(Stored data entries)
*** Block opens ***
(** * Discord voice support: capture, WAV encoding, transcription filtering

    A shallow embedding of [src/agents/tools/voice-tool.ts] (the tool layer
    and the [discord/voice] module it drives) and the properties of its
    specification.

    Conventions.
    - A JavaScript string is the list of its UTF-16 code units ([jsstring]);
      [length] is therefore the source's [.length].
    - A [Buffer] is a list of bytes, each a [Z] in [0, 256).
    - Identifiers (guild, user, channel, token) are [string]s.
    - The [Map]s of the manager are [gmap]s; the [Set]s stored in
      [activeListeners] are objects that closures keep a reference to, so
      they live in a store and the map holds their locations. *)

From Stdlib Require Import ZArith QArith Qround Lia.
From stdpp Require Import gmap strings list fin_maps.

Local Open Scope Z_scope.

(** ** JavaScript strings *)

Module JsString.

Definition jsstring := list Z.

(** ECMAScript [LineTerminator]. *)
Definition isLineTerminator (c : Z) : bool :=
  (c =? 0x000A) || (c =? 0x000D) || (c =? 0x2028) || (c =? 0x2029).

(** ECMAScript [WhiteSpace]: TAB, VT, FF, SP, NBSP, ZWNBSP and category Zs. *)
Definition isWhiteSpace (c : Z) : bool :=
  (c =? 0x0009) || (c =? 0x000B) || (c =? 0x000C) || (c =? 0x0020) ||
  (c =? 0x00A0) || (c =? 0xFEFF) || (c =? 0x1680) ||
  ((0x2000 <=? c) && (c <=? 0x200A)) ||
  (c =? 0x202F) || (c =? 0x205F) || (c =? 0x3000).

(** The class [\s], which is also what [String.prototype.trim] strips. *)
Definition isSpace (c : Z) : bool := isWhiteSpace c || isLineTerminator c.

Fixpoint trimStart (s : jsstring) : jsstring :=
  match s with
  | c :: s' => if isSpace c then trimStart s' else s
  | [] => []
  end.

Definition trimEnd (s : jsstring) : jsstring := rev (trimStart (rev s)).

Definition trim (s : jsstring) : jsstring := trimEnd (trimStart s).

(** Code units of an ASCII literal. *)
Fixpoint ofString (s : string) : jsstring :=
  match s with
  | EmptyString => []
  | String a s' => Z.of_nat (Ascii.nat_of_ascii a) :: ofString s'
  end.

(** A string in a condition: only the empty string is false. *)
Definition nonEmpty (s : jsstring) : bool :=
  match s with
  | [] => false
  | _ :: _ => true
  end.

(** An optional string in a condition: [undefined] and the empty string
    are both false. *)
Definition truthy (s : option string) : bool :=
  match s with
  | Some s => negb (String.eqb s EmptyString)
  | None => false
  end.

End JsString.
Import JsString.

(** ** Regular expressions

    The patterns of the source use literals, classes, [+], [*], [?], and the
    anchors [^] and [$] (no [m] flag, so they are the ends of the input).
    [RegExp.prototype.test] asks whether a match exists, so a pattern is
    modelled by its language and decided with derivatives. *)

Module Regex.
*** Block closes ***
YOUR OBJECTIVE
Every entry must appear in the answer exactly as written.

EXERCISE SOLUTION
(** * Discord voice support: capture, WAV encoding, transcription filtering

    A shallow embedding of [src/agents/tools/voice-tool.ts] (the tool layer
    and the [discord/voice] module it drives) and the properties of its
    specification.

    Conventions.
    - A JavaScript string is the list of its UTF-16 code units ([jsstring]);
      [length] is therefore the source's [.length].
    - A [Buffer] is a list of bytes, each a [Z] in [0, 256).
    - Identifiers (guild, user, channel, token) are [string]s.
    - The [Map]s of the manager are [gmap]s; the [Set]s stored in
      [activeListeners] are objects that closures keep a reference to, so
      they live in a store and the map holds their locations. *)

From Stdlib Require Import ZArith QArith Qround Lia.
From stdpp Require Import gmap strings list fin_maps.

Local Open Scope Z_scope.

(** ** JavaScript strings *)

Module JsString.

Definition jsstring := list Z.

(** ECMAScript [LineTerminator]. *)
Definition isLineTerminator (c : Z) : bool :=
  (c =? 0x000A) || (c =? 0x000D) || (c =? 0x2028) || (c =? 0x2029).

(** ECMAScript [WhiteSpace]: TAB, VT, FF, SP, NBSP, ZWNBSP and category Zs. *)
Definition isWhiteSpace (c : Z) : bool :=
  (c =? 0x0009) || (c =? 0x000B) || (c =? 0x000C) || (c =? 0x0020) ||
  (c =? 0x00A0) || (c =? 0xFEFF) || (c =? 0x1680) ||
  ((0x2000 <=? c) && (c <=? 0x200A)) ||
  (c =? 0x202F) || (c =? 0x205F) || (c =? 0x3000).

(** The class [\s], which is also what [String.prototype.trim] strips. *)
Definition isSpace (c : Z) : bool := isWhiteSpace c || isLineTerminator c.

Fixpoint trimStart (s : jsstring) : jsstring :=
  match s with
  | c :: s' => if isSpace c then trimStart s' else s
  | [] => []
  end.

Definition trimEnd (s : jsstring) : jsstring := rev (trimStart (rev s)).

Definition trim (s : jsstring) : jsstring := trimEnd (trimStart s).

(** Code units of an ASCII literal. *)
Fixpoint ofString (s : string) : jsstring :=
  match s with
  | EmptyString => []
  | String a s' => Z.of_nat (Ascii.nat_of_ascii a) :: ofString s'
  end.

(** A string in a condition: only the empty string is false. *)
Definition nonEmpty (s : jsstring) : bool :=
  match s with
  | [] => false
  | _ :: _ => true
  end.

(** An optional string in a condition: [undefined] and the empty string
    are both false. *)
Definition truthy (s : option string) : bool :=
  match s with
  | Some s => negb (String.eqb s EmptyString)
  | None => false
  end.

End JsString.
Import JsString.

(** ** Regular expressions

    The patterns of the source use literals, classes, [+], [*], [?], and the
    anchors [^] and [$] (no [m] flag, so they are the ends of the input).
    [RegExp.prototype.test] asks whether a match exists, so a pattern is
    modelled by its language and decided with derivatives. *)

Module Regex.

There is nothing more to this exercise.